Many countries have established laws to protect people from these kinds of discrimination. But these laws, too, can vary hugely both when it comes to defining what genetic discrimination is and to how they safeguard against it. The law in Canada focuses on DNA, RNA, and chromosome tests, for example. But you don’t always need such a test to know if you’re at risk for a genetic disease. A person might have a family history of a disease or already be showing symptoms of it.

And then there are the newer technologies. Take, for example, the kind of test that I took to measure my biological age. Many aging tests measure either chemical biomarkers in the body or epigenetic markers on the DNA—not necessarily the DNA itself. These tests are meant to indicate how close a person is to death. You might not want your life insurance provider to know or act on the results of those, either.
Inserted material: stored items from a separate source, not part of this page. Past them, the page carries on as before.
Lemma unwind_cases p : unwind p = FinishingIdentity ∨ unwind p = ReturningSlot.
Proof. unfold unwind. case_match; eauto. Qed.

Definition leaving (l : place) : Prop :=
  l = FinishingIdentity ∨ l = ReturningSlot ∨ l = ReturningDevice ∨ l = Done.

Lemma unwind_leaving p : leaving (unwind p).
Proof. unfold leaving. destruct (unwind_cases p); eauto. Qed.

(** The end of the deferred calls. *)
Lemma usage_leaving h l :
  dismissed h ∨ paid h ∨ forfeited h → leaving l → usage_ok (goto l h).
Proof. intros Hu Hl. unfold usage_ok. by destruct Hl as [->|[->|[->| ->] ] ]. Qed.

(** A refusal before anything was reserved. *)
Lemma usage_refused h status l :
  untouched h → answer h = None → status ≠ 200 → leaving l → usage_ok (fail status l h).
Proof.
  intros (Hr & Hc & _ & Ha) Hn Hs Hl. apply usage_leaving; [left|done].
  split_and!; [|done..|by left]. exists status. cbn. by rewrite Hn.
Qed.

Lemma usage_arrive r v n1 n2 n3 (owner : string → result E _) view q p :
  usage_inv p → usage_inv (arrive J r v n1 n2 n3 owner view q p).
Proof.
  intros Hi. pose proof (ui_ledger _ Hi) as Hl. unfold arrive, admit_request.
  destruct (chat_auth _ _ _ _ _ _ _) as [ [claims scope]|status] eqn:Hca.
  - set (h := new_handler _ _). assert (untouched h ∧ answer h = None) as [Hu Ha] by done.
    assert (usage_ok (fail 400 FinishingIdentity h) ∧ usage_ok (fail 401 Done h) ∧
      usage_ok (goto Limiting h)) as (H1 & H2 & H3).
    { split_and!; [apply usage_refused; try done; unfold leaving; eauto..|done]. }
    repeat case_match; eapply (usage_put p); cbn; try done.
  - eapply (usage_put p); cbn; try done. apply usage_refused; try done; [|unfold leaving; eauto].
    unfold chat_auth in Hca. repeat case_match; by simplify_eq.
Qed.

Lemma usage_body r h body view created p :
  usage_inv p → usage_ok h → pc h = ReadingBody →
  usage_inv (read_body J r h body view created p).
Proof.
  intros Hi Hu Hpc. pose proof (ui_ledger _ Hi) as Hl. unfold usage_ok in Hu. rewrite Hpc in Hu.
  destruct Hu as [Hu Ha].
  assert (∀ status, status ≠ 200 → usage_ok (fail status (unwind p) h)) as Hf
    by (intros; apply usage_refused; auto using unwind_leaving).
  pose proof Hl as (L & HL & _). unfold read_body. rewrite HL.
  repeat case_match; eapply (usage_put p); cbn; try done; apply Hf; done.
Qed.

Lemma usage_reserve r h input payload ctx now draw L p :
  usage_inv p → usage_ok h → pc h = Reserving input payload → UsageLedger p = Some L →
  usage_inv (reserve r h input payload ctx now draw L p).
Proof.
  intros Hi Hu Hpc HL. unfold usage_ok in Hu. rewrite Hpc in Hu.
  destruct Hu as [(Hr & Hc & Hf & Ha) Hn].
  pose proof (ui_ledger _ Hi) as (L0 & HL0 & Hok). assert (L0 = L) as -> by congruence.
  unfold reserve. set (lim := _ +i _).
  set (o := UsageBudget.OpReserve ctx (ownedScope h) lim (outputTokens input) now draw).
  destruct (ledger_exec L o Hok) as [Hok' _]. cbn in Hok'.
  destruct (UsageBudget.Reserve _ _ _ _ _ _ _) as [L' res] eqn:HR. cbn in Hok'.
  set (a := ActReserve L ctx (ownedScope h) lim (outputTokens input) now draw res).
  assert (reserve_act h res a) as Hact 
    by (exists L, ctx, lim, (outputTokens input), now, draw; rewrite HR; by split_and!).
  destruct res as [res|e].
  - eapply (usage_put p); cbn; eauto. exists res. split_and!; [|done..].
    split_and!; [done..|]. exists a. split; [done|]. cbn. by rewrite Ha.
  - assert (∀ status, status ≠ 200 → usage_ok (fail status (unwind p) (acted a h))) as Hd.
    { intros status Hs. apply usage_leaving; [left|apply unwind_leaving].
      split_and!; [|done..|].
      - exists status. cbn. by rewrite Hn.
      - right. exists e, a. split; [done|]. cbn. by rewrite Ha. }
    destruct e; eapply (usage_put p); cbn; eauto; by apply Hd.
Qed.

Lemma usage_call r h resp view p :
  usage_inv p → usage_ok h → pc h = Calling → usage_inv (call J r h resp view p).
Proof.
  intros Hi Hu Hpc. pose proof (ui_ledger _ Hi) as Hl. unfold usage_ok in Hu.
  rewrite Hpc in Hu. destruct Hu as (res & Ho & Hfin & Ha).
  assert (∀ status, status ≠ 200 → usage_ok (fail status FinishingUsage h)) as Hf.
  { intros status Hs. right. exists res, []. split_and!; try done; [by apply refused_fail|by left]. }
  pose proof Hl as (L & HL & _). unfold call. rewrite HL.
  repeat case_match; eapply (usage_put p); cbn; try done; try (by apply Hf). by exists res.
Qed.

Lemma usage_settle r h body usage res ctx L p :
  usage_inv p → usage_ok h → pc h = Settling body → providerUsage J body = Some usage →
  reservation h = Some res → UsageLedger p = Some L →
  usage_inv (settle r h body usage res ctx L p).
Proof.
  intros Hi Hu Hpc Hpu Hres HL. unfold usage_ok in Hu. rewrite Hpc in Hu.
  destruct Hu as (res0 & (Hr & Hc & a0 & Ha0 & Hacts) & Hfin & Ha).
  assert (res0 = res) as -> by congruence.
  pose proof (ui_ledger _ Hi) as (L0 & HL0 & Hok). assert (L0 = L) as -> by congruence.
  destruct (ledger_exec L (UsageBudget.OpSettle ctx res usage) Hok) as [Hok' _]. cbn in Hok'.
  unfold settle. destruct (UsageBudget.Settle _ _ _ _) as [L' result] eqn:HS. cbn in Hok'.
  set (a := ActSettle L ctx res usage result).
  assert (settle_act res usage result a) as Hact 
    by (exists L, ctx; rewrite HS; by split_and!).
  assert (opened (acted a h) res [a]) as Ho
    by (split_and!; [done..|exists a0; split; [done|]; cbn; by rewrite Hacts]).
  destruct result as [s|e]; eapply (usage_put p); cbn; eauto.
  - left. split; [|done]. exists res, usage, s, body, a. split_and!; [exact Ho|done| |done].
    cbn. by rewrite Ha.
  - right. exists res, [a]. split_and!; [exact Ho|done|by apply refused_fail|]. right. eauto.
Qed.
Joly and his colleagues have come up with a new definition. And they’ve kept it broad. “The narrower the definition, the easier it is to get around it,” he says. He wanted to avoid excluding the experiences of any people who feel they’ve experienced genetic discrimination. Here it is:

“Genetic discrimination involves an individual or a group being negatively treated, unfairly profiled or harmed, relative to the rest of the population, on the basis of actual or presumed genetic characteristics.
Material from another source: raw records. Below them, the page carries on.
(** ** Lemmas: one commit *)

(** The records on disk and the state in memory: they agree, or a commit stopped
    after linking its record, which the running process does not know yet. *)
Definition disk_inv (store : Store) (chain : list State) : Prop :=
  dir_ok chain (dir store) ∧ chain_ok (key store) chain ∧
  ∃ pre st, state store = Some st ∧ digest store = record_digest st ∧
    (chain = pre ++ [st] ∨ ∃ ahead, chain = pre ++ [st; ahead]).

(** The two states [commitLocked] can leave behind, besides the old one. *)
Inductive commit_result (store : Store) (chain : list State) (next : State) :
    Store → list State → option error → Prop :=
| commit_refused store' e :
    state store' = state store → digest store' = digest store →
    drainStarted store' = drainStarted store → disk_inv store' chain →
    commit_result store chain next store' chain (Some e)
| commit_linked store' st e :
    state store = Some st → validateTransition st next (digest store) = true →
    validateState next = true → last chain = Some st →
    state store' = state store → digest store' = digest store →
    drainStarted store' = drainStarted store →
    disk_inv store' (chain ++ [sign (key store) next]) →
    commit_result store chain next store' (chain ++ [sign (key store) next]) (Some e)
| commit_done store' st e :
    state store = Some st → validateTransition st next (digest store) = true →
    validateState next = true → last chain = Some st →
    state store' = Some (sign (key store) next) → drainStarted store' = drainStarted store →
    disk_inv store' (chain ++ [sign (key store) next]) →
    commit_result store chain next store' (chain ++ [sign (key store) next]) e.

Lemma validateTransition_meta prior next d :
  validateTransition prior next d = true →
  Revision next = wrap_u64 (Revision prior + 1) ∧ PreviousRecordSHA256 next = d ∧
  UpdatedAt prior ≤ UpdatedAt next ∧ RequiredReplicas next = RequiredReplicas prior.
Proof.
  unfold validateTransition. guard Hm. intros _. unfold replicasEqual in Hm. split_bools. done.
Qed.

Lemma validateTransition_sign k prior next d :
  validateTransition prior (sign k next) d = validateTransition prior next d.
Proof. done. Qed.

Lemma validateState_revision st : validateState st = true → Revision st ≠ 0.
Proof. unfold validateState. guard H. intros _. by split_bools. Qed.

Lemma writeCurrent_frame f store :
  let store' := (writeCurrentLocked f store).1 in
  key store' = key store ∧ state store' = state store ∧ digest store' = digest store ∧
  drainStarted store' = drainStarted store ∧
  ∀ chain, dir_ok chain (dir store) → dir_ok chain (dir store').
Proof.
  unfold writeCurrentLocked. cbv zeta.
  assert (∀ chain, dir_ok chain (dir store) →
    dir_ok chain (delete (currentTempName (revision_of store)) (dir store))) as Hd.
  { intros chain Hc. apply dir_ok_delete; [apply current_temp_skipped|done]. }
  destruct (current_temp_fails f); [done|].
  assert (∀ chain p, dir_ok chain (dir store) →
    dir_ok chain (<[currentTempName (revision_of store) := p]>
      (delete (currentTempName (revision_of store)) (dir store)))) as Hi.
  { intros chain p Hc. apply dir_ok_skipped; [apply current_temp_skipped|auto]. }
  destruct (rename_fails f); cbn; [by split_and!; auto|].
  split_and!; try done. intros chain Hc. apply dir_ok_skipped; [apply current_skipped|].
  apply dir_ok_delete; [apply current_temp_skipped|auto].
Qed.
It will be up to policymakers to decide how to design laws around genetic discrimination. And it won’t be simple. The laws may need to look different in different countries, depending on what technologies are available and how they are being used. Perhaps some governments will want to ensure that residents have access to technologies, while other may choose to limit access. In some cases, a health-care provider may need to make decisions about a person’s care based on their genetic results.

In the meantime, Joly has advice for anyone worried about genetic discrimination. First, don’t let such concerns keep you from having a genetic test that you might need for your own health. As things stand, the risk of being discriminated against on the basis of these tests is still quite small.

And when it comes to consumer genetic testing, it’s worth looking closely at the company’s terms and conditions to find out how your data might be shared or used. It is also useful to look up the safeguarding laws in your own country or state, which can give you a good idea of when you’re within your rights to refuse to share your data.

Shortly after I received the results from my genetic tests, I asked the companies involved to delete my data. It’s not a foolproof approach—last year, hackers stole personal data on 6.9 million 23andMe customers—but at least it’s something. Just this week I was offered yet another genetic test. I’m still thinking on it.


Now read the rest of The Checkup

Read more from MIT Technology Review’s archive:

As of 2019, more than 26 million people had undertaken a consumer genetic test, as my colleague Antonio Regalado found. The number is likely to have grown significantly since then.
 
Some companies say they can build a picture of what a person looks like on the basis of DNA alone. The science is questionable, as Tate Ryan-Mosley found when she covered one such company.
 
The results of a genetic test can have profound consequences, as Golda Arthur found when a test revealed she had a genetic mutation that put her at risk of ovarian cancer. Arthur, whose mother developed the disease, decided to undergo the prophylactic removal of her ovaries and fallopian tubes. 
 
Tests that measure biological age were selected by readers as our 11th breakthrough technology of 2022. You can read more about them here.
 
The company that gave me an estimate of my biological age later reanalyzed my data (before I had deleted it). That analysis suggested that my brain and liver were older than they should be. Great.

From around the web:

Over the past few decades, doctors have implanted electrodes deep into the brains of a growing number of people, usually to treat disorders like epilepsy and Parkinson’s disease. We still don’t really know how they work, or how long they last. (Neuromodulation)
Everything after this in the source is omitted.